● Records shown
<<<<

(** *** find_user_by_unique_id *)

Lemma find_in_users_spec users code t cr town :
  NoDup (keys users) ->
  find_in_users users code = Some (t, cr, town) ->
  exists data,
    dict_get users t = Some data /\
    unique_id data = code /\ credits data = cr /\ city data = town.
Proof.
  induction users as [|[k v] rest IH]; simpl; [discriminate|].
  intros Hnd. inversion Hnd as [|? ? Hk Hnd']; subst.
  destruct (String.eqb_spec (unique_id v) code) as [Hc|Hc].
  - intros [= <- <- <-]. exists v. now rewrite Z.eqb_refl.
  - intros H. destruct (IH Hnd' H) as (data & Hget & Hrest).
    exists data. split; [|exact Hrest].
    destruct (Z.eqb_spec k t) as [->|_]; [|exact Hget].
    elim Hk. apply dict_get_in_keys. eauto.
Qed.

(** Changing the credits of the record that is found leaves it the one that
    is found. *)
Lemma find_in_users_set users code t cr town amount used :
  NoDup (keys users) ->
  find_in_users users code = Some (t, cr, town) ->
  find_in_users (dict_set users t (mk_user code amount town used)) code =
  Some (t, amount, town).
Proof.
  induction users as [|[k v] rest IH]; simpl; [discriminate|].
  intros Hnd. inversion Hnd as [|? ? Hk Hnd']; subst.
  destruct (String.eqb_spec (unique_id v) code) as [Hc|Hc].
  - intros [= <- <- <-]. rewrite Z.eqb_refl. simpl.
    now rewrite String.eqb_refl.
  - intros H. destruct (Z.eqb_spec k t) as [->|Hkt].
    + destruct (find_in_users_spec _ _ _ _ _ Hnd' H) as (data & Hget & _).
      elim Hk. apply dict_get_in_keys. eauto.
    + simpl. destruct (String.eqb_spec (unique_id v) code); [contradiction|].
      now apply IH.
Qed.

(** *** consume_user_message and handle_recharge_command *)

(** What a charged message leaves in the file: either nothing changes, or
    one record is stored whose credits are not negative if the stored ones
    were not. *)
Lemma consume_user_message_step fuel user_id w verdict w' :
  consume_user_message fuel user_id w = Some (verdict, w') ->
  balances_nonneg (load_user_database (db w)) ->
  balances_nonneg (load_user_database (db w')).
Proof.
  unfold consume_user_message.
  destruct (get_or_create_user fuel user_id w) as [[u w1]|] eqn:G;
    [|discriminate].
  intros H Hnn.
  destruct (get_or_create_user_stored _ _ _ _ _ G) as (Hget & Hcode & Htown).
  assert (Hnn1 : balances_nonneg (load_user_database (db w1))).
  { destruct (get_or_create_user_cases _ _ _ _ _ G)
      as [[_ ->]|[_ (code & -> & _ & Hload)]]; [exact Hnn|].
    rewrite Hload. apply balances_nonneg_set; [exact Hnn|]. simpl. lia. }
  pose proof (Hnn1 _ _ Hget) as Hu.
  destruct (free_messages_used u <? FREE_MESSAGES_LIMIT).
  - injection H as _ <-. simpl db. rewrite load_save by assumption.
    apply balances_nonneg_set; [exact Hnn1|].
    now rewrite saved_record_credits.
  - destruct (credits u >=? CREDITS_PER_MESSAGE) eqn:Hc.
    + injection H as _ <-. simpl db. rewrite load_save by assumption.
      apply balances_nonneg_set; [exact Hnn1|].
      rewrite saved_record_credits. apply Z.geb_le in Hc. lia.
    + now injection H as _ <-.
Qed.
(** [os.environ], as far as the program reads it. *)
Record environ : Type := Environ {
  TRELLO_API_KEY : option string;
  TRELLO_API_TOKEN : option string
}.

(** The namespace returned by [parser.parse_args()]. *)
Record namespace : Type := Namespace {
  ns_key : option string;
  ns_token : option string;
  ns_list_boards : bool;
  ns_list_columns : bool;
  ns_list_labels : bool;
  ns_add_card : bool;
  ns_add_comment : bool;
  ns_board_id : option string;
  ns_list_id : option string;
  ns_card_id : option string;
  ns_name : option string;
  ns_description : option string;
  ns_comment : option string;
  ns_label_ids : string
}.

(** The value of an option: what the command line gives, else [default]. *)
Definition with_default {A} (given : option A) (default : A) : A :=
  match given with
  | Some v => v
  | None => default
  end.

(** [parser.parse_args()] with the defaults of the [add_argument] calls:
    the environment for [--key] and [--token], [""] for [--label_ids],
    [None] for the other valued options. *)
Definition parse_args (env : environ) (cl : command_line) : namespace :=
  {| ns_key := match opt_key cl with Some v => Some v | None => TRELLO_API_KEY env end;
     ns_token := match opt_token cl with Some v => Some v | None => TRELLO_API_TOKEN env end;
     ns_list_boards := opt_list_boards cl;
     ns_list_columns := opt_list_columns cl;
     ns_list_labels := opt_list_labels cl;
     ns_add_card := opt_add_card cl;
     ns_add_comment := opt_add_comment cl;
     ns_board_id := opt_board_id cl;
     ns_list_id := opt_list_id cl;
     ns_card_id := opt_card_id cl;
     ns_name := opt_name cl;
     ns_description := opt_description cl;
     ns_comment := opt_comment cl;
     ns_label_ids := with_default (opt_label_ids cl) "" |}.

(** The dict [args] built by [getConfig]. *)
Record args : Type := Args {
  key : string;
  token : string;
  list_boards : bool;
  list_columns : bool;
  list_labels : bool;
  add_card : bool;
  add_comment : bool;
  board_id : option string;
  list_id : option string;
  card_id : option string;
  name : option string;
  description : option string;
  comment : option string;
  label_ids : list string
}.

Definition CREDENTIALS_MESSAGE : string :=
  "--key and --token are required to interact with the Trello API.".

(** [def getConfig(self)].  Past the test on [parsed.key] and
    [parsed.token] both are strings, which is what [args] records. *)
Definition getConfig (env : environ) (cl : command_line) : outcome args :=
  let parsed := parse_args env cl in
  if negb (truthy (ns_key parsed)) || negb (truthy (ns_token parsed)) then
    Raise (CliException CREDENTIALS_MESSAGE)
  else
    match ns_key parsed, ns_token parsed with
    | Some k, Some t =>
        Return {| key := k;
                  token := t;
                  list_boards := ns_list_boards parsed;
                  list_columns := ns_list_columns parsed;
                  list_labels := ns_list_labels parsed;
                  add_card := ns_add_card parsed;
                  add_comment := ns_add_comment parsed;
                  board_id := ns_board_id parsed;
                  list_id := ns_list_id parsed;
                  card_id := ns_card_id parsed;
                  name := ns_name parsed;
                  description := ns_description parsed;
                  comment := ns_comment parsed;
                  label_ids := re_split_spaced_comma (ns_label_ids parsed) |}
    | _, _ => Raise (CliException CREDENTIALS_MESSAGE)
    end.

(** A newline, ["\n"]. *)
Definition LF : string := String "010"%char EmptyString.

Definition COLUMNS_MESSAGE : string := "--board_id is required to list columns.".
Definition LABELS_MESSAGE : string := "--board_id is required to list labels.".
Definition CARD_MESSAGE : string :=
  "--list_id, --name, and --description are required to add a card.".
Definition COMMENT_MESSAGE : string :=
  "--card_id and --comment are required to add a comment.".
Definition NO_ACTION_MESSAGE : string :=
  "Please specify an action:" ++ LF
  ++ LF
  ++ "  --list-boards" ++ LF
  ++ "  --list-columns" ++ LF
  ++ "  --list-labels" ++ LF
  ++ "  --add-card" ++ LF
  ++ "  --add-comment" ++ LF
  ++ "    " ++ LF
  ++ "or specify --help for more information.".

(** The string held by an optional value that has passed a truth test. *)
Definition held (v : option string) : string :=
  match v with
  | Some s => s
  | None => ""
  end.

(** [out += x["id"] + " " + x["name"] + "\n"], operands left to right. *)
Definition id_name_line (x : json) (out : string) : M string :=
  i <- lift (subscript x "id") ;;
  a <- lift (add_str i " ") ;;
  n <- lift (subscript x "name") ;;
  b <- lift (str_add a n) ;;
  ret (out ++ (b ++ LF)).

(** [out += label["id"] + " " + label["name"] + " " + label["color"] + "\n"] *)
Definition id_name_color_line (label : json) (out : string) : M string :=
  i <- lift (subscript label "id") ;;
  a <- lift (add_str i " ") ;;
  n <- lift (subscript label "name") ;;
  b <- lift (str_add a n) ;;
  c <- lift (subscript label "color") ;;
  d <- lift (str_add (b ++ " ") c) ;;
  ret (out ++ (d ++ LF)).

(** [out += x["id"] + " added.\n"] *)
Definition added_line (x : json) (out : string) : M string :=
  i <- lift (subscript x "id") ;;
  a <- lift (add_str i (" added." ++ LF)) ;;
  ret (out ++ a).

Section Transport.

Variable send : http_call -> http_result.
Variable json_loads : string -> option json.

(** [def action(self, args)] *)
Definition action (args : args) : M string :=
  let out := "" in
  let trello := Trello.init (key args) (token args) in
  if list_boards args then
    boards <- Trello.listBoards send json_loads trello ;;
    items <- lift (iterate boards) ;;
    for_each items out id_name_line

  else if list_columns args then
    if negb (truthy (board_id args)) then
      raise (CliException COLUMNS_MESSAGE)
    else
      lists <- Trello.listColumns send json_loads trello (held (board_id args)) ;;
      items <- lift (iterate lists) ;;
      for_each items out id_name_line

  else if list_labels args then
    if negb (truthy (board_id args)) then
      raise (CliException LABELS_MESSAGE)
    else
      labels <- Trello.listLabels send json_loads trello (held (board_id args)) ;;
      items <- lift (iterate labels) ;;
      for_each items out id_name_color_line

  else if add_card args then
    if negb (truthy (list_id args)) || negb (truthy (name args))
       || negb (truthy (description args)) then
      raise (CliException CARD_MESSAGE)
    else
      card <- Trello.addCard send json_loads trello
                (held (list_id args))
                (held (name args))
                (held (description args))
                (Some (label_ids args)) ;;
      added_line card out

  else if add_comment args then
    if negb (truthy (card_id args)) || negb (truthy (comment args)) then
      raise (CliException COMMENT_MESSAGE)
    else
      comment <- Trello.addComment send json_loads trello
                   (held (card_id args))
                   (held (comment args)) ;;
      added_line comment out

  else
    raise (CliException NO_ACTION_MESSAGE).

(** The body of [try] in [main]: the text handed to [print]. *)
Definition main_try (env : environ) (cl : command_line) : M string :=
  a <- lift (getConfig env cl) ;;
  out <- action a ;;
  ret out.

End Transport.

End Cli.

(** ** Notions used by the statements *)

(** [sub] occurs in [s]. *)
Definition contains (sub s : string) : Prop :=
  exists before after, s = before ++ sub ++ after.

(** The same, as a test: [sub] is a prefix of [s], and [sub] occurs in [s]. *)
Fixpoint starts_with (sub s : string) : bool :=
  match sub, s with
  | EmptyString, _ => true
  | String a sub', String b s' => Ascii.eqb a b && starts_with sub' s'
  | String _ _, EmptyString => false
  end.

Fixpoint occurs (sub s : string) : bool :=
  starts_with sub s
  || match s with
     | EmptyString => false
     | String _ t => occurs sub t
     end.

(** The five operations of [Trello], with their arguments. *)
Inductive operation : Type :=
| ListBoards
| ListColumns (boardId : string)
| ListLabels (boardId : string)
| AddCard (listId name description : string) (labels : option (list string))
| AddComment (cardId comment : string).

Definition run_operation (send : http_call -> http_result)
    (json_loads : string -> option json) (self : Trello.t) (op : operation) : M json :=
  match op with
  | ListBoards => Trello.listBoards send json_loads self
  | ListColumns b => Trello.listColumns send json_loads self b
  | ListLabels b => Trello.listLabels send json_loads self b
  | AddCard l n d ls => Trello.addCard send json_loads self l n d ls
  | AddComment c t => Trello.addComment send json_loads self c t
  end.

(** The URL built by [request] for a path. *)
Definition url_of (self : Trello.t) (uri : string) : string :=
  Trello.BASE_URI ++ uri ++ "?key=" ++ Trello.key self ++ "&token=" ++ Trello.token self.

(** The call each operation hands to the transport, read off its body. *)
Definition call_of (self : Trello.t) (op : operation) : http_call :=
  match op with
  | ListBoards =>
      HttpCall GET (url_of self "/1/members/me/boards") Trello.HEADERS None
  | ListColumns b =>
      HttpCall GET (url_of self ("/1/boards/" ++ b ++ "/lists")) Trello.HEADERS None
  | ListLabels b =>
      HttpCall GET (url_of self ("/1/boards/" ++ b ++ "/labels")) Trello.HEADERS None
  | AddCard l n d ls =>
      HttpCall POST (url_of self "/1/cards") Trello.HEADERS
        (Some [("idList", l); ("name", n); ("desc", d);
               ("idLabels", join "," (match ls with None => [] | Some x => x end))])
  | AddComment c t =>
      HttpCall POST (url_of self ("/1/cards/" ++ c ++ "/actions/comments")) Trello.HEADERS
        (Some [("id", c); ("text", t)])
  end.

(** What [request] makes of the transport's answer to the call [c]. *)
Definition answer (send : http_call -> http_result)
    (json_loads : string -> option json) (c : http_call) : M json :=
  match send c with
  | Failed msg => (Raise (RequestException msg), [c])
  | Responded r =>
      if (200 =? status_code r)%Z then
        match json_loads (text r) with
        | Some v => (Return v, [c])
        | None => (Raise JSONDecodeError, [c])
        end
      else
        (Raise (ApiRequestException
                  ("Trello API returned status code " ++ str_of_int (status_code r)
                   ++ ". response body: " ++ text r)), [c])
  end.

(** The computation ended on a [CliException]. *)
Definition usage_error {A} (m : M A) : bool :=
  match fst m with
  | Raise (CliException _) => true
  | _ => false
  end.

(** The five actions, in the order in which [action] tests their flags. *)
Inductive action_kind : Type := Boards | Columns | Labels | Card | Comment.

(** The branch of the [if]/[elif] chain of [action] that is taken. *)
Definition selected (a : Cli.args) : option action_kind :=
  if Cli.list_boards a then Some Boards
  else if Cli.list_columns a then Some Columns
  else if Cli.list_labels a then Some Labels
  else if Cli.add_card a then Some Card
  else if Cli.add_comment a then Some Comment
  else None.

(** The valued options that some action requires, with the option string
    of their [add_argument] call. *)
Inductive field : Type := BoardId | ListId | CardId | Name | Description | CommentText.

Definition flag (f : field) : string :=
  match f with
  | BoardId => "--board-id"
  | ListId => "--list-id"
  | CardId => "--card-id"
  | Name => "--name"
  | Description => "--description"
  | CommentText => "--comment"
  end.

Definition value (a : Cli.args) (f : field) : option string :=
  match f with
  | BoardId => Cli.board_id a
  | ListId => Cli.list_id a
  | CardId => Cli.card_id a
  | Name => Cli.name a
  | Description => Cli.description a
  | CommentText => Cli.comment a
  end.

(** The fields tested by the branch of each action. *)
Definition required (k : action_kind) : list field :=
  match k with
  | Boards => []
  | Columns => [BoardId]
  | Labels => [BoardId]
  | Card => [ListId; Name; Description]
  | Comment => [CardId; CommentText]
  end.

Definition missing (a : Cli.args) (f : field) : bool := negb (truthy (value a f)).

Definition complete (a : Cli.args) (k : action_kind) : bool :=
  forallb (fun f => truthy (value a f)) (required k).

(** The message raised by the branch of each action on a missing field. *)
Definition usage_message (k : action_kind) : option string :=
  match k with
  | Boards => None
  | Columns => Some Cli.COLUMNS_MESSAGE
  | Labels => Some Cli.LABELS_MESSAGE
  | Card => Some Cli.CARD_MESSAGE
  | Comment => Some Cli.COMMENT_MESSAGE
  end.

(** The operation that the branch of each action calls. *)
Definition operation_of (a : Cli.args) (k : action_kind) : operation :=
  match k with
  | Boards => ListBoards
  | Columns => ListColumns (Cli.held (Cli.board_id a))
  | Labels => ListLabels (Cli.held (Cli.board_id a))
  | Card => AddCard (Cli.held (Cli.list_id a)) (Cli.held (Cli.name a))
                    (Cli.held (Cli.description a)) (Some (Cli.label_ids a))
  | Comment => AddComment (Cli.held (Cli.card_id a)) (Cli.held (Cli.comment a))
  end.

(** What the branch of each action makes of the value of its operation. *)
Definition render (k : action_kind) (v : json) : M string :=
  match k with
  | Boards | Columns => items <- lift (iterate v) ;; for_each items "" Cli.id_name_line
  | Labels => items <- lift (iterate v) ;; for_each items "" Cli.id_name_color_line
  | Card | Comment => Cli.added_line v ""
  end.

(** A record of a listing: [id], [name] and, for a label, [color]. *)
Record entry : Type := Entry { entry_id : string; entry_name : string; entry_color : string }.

>>>>

● Exercise objective
Repeat the entries above exactly, from the first line through the line containing "- intros [= <- <- <-]. exists".

● Reply to the task
(** *** find_user_by_unique_id *)

Lemma find_in_users_spec users code t cr town :
  NoDup (keys users) ->
  find_in_users users code = Some (t, cr, town) ->
  exists data,
    dict_get users t = Some data /\
    unique_id data = code /\ credits data = cr /\ city data = town.
Proof.
  induction users as [|[k v] rest IH]; simpl; [discriminate|].
  intros Hnd. inversion Hnd as [|? ? Hk Hnd']; subst.
  destruct (String.eqb_spec (unique_id v) code) as [Hc|Hc].
  - intros [= <- <- <-]. exists v. now rewrite Z.eqb_refl.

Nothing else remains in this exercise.